(THE INPUT)
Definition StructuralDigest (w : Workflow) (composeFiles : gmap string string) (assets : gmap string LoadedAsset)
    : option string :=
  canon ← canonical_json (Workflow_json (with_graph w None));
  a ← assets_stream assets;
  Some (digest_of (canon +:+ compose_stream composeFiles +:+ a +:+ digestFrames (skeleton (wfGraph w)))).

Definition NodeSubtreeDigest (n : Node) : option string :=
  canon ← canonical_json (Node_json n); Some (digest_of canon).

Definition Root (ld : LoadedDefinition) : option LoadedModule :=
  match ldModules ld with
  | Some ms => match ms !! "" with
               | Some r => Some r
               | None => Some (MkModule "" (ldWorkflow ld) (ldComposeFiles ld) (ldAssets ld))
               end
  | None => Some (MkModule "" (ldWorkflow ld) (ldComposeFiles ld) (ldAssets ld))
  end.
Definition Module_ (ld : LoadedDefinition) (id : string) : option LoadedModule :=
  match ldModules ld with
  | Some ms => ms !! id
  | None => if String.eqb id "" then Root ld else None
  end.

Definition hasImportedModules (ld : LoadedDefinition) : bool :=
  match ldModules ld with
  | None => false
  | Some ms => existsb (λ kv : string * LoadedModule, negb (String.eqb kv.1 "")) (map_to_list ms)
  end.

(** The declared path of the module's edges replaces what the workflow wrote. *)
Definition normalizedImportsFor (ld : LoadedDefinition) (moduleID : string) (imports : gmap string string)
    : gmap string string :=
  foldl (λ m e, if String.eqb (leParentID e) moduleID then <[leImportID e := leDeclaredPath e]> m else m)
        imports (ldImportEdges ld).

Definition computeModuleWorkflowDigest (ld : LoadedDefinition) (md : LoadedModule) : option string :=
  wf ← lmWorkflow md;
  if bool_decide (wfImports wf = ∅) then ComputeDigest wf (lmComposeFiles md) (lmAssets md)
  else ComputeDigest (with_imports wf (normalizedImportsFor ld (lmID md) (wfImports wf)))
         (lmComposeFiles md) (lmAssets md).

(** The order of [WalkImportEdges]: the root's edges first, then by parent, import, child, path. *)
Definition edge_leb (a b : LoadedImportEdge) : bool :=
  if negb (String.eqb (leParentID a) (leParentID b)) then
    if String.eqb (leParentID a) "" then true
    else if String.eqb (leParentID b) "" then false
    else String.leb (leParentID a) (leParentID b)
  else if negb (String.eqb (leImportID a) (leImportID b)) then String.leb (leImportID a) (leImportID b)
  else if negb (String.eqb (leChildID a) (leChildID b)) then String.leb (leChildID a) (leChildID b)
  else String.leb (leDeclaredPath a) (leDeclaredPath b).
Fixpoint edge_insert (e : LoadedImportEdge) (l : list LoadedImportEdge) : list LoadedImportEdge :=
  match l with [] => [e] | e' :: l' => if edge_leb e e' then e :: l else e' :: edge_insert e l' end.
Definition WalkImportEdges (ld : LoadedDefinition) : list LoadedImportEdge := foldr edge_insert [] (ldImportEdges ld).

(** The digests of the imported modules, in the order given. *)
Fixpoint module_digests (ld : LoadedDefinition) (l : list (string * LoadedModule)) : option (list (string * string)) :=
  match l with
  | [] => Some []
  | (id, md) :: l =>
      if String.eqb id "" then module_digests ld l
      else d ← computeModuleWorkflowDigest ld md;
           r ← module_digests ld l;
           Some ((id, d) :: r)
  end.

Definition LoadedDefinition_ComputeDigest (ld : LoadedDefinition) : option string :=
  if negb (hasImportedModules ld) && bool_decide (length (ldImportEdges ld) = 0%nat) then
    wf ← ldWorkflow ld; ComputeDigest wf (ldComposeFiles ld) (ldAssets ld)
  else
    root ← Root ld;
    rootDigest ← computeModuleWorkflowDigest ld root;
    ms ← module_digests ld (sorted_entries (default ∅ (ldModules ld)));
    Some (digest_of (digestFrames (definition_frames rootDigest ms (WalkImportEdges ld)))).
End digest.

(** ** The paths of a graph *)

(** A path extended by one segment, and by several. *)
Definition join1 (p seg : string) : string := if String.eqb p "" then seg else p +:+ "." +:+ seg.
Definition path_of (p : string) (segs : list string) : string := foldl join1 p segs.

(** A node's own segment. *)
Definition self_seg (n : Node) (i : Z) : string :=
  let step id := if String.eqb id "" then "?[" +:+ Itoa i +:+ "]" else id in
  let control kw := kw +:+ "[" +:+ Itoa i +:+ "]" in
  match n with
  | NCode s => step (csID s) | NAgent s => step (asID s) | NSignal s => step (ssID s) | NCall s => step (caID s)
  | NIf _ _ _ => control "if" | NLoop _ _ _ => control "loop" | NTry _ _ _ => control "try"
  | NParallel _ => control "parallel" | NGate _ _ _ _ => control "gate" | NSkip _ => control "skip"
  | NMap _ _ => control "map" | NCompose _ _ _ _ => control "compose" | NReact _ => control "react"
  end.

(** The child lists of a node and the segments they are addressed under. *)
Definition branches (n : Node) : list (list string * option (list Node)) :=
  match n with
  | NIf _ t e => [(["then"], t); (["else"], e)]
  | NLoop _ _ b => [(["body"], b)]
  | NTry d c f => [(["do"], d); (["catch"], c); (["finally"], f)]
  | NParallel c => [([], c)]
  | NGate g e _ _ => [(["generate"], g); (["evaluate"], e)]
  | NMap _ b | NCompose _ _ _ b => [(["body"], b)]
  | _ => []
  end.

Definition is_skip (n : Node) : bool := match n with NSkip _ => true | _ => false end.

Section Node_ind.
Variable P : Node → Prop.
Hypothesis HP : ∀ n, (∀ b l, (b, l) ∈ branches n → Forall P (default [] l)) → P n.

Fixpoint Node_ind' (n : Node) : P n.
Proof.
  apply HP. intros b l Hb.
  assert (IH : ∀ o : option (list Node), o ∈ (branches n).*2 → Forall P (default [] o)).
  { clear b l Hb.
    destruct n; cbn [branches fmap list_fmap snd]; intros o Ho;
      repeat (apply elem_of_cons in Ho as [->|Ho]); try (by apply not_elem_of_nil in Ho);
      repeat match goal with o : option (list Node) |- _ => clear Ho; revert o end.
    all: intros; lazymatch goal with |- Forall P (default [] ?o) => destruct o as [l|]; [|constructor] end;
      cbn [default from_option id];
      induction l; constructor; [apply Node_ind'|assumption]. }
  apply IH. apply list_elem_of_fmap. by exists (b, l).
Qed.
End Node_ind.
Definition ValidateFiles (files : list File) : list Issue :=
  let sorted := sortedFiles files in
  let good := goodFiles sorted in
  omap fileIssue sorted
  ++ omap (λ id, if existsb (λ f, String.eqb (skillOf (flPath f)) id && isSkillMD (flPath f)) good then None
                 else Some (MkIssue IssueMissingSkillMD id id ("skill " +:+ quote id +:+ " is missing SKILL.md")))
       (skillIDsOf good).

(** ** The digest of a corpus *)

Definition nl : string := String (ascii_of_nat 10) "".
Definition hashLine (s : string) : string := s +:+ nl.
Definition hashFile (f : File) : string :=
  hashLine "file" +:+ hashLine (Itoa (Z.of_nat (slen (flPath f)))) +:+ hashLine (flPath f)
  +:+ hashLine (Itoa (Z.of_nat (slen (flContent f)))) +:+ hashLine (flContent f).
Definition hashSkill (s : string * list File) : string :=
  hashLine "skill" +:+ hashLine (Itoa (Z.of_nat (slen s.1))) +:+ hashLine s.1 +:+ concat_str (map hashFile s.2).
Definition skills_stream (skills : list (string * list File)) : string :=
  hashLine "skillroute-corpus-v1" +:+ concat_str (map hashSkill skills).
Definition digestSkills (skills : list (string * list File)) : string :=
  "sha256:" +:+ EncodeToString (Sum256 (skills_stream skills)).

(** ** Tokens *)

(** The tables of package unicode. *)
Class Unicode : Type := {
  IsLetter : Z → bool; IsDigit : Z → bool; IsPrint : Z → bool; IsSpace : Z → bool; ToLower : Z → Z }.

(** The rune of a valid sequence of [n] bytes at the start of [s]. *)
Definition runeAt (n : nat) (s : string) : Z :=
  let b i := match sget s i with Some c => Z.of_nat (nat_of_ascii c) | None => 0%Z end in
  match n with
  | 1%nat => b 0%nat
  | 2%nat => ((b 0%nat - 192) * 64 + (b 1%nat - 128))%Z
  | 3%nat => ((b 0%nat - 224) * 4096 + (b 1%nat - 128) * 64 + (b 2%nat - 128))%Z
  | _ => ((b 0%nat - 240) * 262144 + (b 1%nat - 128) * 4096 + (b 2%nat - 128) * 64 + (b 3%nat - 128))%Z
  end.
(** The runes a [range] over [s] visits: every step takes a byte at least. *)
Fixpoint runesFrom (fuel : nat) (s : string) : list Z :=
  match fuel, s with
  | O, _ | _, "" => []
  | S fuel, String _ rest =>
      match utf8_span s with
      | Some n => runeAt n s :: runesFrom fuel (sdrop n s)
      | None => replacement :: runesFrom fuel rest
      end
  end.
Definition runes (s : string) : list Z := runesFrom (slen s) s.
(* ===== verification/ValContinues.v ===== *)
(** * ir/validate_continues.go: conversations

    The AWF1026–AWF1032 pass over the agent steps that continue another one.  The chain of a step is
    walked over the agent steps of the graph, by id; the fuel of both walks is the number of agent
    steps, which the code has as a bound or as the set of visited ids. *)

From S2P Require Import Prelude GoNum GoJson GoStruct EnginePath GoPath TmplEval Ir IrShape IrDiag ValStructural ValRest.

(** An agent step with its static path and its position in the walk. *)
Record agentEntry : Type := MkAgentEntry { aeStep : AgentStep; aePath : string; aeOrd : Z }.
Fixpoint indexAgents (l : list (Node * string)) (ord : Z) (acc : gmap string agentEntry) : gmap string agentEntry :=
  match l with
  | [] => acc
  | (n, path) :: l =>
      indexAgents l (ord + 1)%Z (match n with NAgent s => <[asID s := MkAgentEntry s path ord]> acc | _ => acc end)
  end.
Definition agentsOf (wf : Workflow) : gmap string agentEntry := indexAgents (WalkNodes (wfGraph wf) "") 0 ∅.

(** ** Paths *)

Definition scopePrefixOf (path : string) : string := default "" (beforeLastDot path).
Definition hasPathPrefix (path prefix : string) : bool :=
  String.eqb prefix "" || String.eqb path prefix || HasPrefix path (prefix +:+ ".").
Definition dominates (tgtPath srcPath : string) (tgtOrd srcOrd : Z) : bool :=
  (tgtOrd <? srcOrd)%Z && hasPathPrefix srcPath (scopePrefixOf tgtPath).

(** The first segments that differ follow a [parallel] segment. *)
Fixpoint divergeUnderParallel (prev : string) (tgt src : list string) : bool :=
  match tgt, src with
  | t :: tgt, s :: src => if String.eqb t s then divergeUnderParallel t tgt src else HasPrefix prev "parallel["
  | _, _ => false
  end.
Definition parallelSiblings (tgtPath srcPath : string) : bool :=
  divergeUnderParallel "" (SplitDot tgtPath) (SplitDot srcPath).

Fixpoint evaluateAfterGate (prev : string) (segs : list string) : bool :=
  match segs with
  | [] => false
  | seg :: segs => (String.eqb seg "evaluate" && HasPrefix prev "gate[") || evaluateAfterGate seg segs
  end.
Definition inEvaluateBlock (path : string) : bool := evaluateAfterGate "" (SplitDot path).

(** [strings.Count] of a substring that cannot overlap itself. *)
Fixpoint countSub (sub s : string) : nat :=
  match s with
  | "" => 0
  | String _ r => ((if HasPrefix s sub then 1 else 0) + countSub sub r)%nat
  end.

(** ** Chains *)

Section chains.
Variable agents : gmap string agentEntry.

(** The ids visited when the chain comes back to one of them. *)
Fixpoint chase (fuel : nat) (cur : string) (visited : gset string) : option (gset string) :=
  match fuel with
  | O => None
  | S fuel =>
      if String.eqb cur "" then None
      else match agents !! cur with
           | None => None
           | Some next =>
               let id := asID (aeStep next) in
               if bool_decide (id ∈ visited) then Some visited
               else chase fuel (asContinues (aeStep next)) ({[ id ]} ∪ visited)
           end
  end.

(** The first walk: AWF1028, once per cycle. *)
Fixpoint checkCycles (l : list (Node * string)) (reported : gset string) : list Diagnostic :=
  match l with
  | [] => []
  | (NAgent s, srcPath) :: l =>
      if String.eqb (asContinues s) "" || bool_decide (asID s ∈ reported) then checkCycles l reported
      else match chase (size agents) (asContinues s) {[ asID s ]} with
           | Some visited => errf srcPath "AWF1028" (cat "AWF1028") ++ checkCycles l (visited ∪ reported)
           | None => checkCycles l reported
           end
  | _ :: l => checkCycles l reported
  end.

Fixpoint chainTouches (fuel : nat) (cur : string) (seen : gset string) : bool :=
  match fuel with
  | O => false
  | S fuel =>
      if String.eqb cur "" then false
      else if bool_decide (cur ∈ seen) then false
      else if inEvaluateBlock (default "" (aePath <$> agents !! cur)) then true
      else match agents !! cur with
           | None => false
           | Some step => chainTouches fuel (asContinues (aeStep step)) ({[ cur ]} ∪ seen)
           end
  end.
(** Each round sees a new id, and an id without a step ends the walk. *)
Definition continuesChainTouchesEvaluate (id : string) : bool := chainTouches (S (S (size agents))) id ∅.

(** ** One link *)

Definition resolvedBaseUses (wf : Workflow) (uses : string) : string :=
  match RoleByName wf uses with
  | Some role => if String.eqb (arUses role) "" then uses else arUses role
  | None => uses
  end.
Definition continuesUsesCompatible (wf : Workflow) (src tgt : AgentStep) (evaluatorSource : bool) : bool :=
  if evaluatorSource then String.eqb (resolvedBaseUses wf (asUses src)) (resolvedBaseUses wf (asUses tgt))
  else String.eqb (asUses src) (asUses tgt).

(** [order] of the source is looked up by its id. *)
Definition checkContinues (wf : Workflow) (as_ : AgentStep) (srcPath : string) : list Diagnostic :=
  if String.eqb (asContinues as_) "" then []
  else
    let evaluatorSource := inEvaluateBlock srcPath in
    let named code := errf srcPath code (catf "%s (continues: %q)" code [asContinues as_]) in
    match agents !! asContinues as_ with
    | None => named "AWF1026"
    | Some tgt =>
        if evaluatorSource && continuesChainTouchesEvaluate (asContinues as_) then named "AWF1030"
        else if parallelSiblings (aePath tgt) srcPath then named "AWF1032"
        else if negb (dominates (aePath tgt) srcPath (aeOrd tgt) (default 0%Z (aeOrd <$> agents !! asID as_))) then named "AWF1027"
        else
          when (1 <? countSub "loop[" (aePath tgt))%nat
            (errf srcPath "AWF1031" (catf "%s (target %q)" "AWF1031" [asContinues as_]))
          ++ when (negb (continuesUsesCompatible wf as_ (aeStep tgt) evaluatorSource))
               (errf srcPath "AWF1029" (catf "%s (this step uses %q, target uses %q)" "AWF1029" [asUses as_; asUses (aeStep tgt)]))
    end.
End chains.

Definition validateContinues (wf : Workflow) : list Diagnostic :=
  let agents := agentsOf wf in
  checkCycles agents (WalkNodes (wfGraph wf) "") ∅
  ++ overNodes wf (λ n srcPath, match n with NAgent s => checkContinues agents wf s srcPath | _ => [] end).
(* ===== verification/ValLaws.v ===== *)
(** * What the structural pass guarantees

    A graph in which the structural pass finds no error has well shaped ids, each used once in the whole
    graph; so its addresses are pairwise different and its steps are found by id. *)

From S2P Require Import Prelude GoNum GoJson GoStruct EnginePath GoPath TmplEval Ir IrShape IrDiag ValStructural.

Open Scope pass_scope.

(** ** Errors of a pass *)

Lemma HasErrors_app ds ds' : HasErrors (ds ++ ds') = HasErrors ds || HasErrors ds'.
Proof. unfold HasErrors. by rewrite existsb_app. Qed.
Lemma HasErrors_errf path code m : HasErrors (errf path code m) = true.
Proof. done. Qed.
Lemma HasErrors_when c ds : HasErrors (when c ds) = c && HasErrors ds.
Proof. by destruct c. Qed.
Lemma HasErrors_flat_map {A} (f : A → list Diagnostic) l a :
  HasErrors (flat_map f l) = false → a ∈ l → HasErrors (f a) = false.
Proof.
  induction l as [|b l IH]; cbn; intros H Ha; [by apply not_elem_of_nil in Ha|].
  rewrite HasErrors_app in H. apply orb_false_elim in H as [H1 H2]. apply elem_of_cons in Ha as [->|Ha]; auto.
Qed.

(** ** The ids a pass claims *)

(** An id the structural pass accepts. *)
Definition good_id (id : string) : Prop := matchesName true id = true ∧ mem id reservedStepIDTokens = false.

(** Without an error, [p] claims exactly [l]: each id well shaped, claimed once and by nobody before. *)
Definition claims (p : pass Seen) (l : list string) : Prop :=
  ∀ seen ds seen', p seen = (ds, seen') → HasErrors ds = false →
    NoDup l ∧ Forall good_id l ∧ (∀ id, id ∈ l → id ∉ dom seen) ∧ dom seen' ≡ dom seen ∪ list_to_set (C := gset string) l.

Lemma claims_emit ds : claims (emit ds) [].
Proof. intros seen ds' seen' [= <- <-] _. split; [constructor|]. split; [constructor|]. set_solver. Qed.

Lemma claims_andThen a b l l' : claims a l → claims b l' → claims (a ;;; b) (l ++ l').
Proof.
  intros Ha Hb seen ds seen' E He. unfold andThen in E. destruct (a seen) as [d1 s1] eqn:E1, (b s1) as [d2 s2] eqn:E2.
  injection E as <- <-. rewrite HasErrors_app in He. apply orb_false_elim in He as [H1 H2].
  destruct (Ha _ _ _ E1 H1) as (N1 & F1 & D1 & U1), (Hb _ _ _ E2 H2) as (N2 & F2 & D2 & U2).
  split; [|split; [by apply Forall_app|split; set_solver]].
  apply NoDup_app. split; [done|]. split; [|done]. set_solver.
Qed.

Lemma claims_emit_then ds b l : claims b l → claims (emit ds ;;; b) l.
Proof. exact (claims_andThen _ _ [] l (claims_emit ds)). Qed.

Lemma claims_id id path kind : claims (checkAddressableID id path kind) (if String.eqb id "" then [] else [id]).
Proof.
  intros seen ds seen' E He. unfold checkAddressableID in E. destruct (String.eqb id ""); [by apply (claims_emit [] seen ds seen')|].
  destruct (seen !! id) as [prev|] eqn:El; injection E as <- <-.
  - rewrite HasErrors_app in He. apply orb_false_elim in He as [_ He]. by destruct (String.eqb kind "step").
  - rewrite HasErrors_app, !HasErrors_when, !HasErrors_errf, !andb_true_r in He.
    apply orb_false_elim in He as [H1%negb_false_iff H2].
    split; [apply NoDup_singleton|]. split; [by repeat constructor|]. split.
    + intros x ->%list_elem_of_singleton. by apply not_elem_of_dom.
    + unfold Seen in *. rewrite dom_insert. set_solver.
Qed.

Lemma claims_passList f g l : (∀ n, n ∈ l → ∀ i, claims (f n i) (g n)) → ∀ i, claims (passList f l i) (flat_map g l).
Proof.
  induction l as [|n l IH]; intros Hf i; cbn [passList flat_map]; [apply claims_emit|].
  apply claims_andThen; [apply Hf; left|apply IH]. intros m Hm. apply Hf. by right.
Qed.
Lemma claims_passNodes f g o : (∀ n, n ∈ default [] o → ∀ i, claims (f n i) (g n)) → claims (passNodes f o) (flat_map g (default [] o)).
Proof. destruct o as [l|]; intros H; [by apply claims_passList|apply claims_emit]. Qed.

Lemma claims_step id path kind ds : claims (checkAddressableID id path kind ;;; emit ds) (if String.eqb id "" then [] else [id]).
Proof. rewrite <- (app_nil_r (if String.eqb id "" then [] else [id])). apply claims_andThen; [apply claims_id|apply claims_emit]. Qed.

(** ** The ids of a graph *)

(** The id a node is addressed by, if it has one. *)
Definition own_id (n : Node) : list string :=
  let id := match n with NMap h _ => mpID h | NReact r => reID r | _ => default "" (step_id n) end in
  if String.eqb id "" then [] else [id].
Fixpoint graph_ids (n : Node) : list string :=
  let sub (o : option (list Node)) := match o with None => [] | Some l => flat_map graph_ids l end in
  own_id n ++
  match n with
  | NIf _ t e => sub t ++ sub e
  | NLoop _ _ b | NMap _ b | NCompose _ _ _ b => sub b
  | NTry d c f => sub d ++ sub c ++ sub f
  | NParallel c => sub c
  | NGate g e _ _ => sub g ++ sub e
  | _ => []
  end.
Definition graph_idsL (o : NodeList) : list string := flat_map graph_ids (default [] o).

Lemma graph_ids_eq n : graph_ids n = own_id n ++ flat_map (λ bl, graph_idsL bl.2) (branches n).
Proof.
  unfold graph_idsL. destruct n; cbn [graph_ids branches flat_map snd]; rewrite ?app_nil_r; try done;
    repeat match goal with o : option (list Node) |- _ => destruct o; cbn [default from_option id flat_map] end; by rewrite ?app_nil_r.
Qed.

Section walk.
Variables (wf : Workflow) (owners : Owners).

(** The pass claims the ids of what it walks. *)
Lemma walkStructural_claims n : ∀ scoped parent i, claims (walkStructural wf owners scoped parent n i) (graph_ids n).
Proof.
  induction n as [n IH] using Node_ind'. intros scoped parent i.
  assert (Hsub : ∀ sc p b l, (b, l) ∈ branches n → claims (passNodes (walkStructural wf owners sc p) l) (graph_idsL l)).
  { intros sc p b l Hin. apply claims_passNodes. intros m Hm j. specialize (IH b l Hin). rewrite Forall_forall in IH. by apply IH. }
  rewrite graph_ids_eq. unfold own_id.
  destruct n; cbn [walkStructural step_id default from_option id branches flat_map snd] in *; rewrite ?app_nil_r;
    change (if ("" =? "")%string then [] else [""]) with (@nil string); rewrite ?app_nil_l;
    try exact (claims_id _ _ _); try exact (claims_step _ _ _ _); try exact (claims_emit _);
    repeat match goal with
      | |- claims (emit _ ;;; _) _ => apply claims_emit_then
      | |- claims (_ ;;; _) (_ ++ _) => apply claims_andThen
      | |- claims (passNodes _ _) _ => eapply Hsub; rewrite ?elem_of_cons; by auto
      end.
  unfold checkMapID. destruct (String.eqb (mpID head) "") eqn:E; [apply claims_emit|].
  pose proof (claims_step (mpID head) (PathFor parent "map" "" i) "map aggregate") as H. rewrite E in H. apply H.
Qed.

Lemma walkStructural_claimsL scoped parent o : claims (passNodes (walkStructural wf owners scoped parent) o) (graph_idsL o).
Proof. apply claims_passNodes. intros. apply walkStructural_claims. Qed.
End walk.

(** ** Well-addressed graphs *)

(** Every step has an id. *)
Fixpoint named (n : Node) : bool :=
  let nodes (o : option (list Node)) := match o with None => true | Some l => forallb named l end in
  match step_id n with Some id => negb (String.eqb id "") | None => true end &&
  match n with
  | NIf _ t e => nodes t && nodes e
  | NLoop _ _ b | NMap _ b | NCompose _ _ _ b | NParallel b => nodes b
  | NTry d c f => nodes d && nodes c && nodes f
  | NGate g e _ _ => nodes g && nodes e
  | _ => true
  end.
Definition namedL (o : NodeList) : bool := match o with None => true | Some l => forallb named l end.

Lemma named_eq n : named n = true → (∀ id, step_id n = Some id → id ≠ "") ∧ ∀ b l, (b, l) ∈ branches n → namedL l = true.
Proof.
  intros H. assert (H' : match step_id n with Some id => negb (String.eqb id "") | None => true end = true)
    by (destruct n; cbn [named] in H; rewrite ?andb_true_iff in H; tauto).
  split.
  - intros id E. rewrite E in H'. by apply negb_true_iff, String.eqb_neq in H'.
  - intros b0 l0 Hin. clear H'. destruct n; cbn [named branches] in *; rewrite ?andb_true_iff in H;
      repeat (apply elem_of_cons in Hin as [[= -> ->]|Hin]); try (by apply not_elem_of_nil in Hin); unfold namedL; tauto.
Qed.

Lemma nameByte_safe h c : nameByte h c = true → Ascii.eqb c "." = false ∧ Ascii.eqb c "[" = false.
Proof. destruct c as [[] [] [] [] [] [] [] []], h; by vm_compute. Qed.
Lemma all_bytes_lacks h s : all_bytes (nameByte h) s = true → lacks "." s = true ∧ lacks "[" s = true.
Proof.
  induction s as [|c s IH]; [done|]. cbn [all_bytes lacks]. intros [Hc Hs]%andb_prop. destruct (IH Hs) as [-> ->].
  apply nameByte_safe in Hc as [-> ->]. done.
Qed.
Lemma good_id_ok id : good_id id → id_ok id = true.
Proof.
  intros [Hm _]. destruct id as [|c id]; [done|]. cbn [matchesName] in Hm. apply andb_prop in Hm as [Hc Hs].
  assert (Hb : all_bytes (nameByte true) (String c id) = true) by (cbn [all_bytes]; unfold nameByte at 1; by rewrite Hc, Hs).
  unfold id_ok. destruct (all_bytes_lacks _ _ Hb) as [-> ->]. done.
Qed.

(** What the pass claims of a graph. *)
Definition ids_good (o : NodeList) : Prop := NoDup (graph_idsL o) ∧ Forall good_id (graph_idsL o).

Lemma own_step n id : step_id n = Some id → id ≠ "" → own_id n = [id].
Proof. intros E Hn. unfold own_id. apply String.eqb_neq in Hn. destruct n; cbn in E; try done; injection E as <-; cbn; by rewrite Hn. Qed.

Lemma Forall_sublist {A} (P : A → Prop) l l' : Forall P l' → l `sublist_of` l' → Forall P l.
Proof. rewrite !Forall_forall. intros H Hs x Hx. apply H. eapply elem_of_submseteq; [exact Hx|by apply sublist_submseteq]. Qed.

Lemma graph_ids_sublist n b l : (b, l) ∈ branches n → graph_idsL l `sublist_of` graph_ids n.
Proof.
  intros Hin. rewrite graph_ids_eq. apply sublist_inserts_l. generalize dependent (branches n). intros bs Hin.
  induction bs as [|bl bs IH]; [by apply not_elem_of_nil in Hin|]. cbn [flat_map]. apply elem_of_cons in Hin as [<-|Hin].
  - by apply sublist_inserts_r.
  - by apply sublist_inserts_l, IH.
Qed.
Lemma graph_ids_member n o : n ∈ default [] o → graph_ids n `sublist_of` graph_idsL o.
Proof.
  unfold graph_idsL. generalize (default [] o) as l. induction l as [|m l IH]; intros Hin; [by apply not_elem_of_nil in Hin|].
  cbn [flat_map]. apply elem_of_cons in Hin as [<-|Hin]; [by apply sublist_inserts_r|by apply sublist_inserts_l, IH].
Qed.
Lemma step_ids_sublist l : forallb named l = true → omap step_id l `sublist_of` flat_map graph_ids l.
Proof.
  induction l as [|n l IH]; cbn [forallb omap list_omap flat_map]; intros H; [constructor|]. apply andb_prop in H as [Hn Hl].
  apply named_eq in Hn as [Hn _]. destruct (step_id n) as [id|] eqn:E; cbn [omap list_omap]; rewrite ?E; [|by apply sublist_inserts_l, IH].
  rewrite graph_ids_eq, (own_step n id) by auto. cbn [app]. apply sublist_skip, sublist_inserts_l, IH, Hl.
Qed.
(End THE INPUT)
WORK INSTRUCTION → Within the material above, transcribe exactly the lines that run from the line holding "Record agentEntry : Type" through the line holding "Definition inEvaluateBlock (path".

TASK OUTPUT →
Record agentEntry : Type := MkAgentEntry { aeStep : AgentStep; aePath : string; aeOrd : Z }.
Fixpoint indexAgents (l : list (Node * string)) (ord : Z) (acc : gmap string agentEntry) : gmap string agentEntry :=
  match l with
  | [] => acc
  | (n, path) :: l =>
      indexAgents l (ord + 1)%Z (match n with NAgent s => <[asID s := MkAgentEntry s path ord]> acc | _ => acc end)
  end.
Definition agentsOf (wf : Workflow) : gmap string agentEntry := indexAgents (WalkNodes (wfGraph wf) "") 0 ∅.

(** ** Paths *)

Definition scopePrefixOf (path : string) : string := default "" (beforeLastDot path).
Definition hasPathPrefix (path prefix : string) : bool :=
  String.eqb prefix "" || String.eqb path prefix || HasPrefix path (prefix +:+ ".").
Definition dominates (tgtPath srcPath : string) (tgtOrd srcOrd : Z) : bool :=
  (tgtOrd <? srcOrd)%Z && hasPathPrefix srcPath (scopePrefixOf tgtPath).

(** The first segments that differ follow a [parallel] segment. *)
Fixpoint divergeUnderParallel (prev : string) (tgt src : list string) : bool :=
  match tgt, src with
  | t :: tgt, s :: src => if String.eqb t s then divergeUnderParallel t tgt src else HasPrefix prev "parallel["
  | _, _ => false
  end.
Definition parallelSiblings (tgtPath srcPath : string) : bool :=
  divergeUnderParallel "" (SplitDot tgtPath) (SplitDot srcPath).

Fixpoint evaluateAfterGate (prev : string) (segs : list string) : bool :=
  match segs with
  | [] => false
  | seg :: segs => (String.eqb seg "evaluate" && HasPrefix prev "gate[") || evaluateAfterGate seg segs
  end.
Definition inEvaluateBlock (path : string) : bool := evaluateAfterGate "" (SplitDot path).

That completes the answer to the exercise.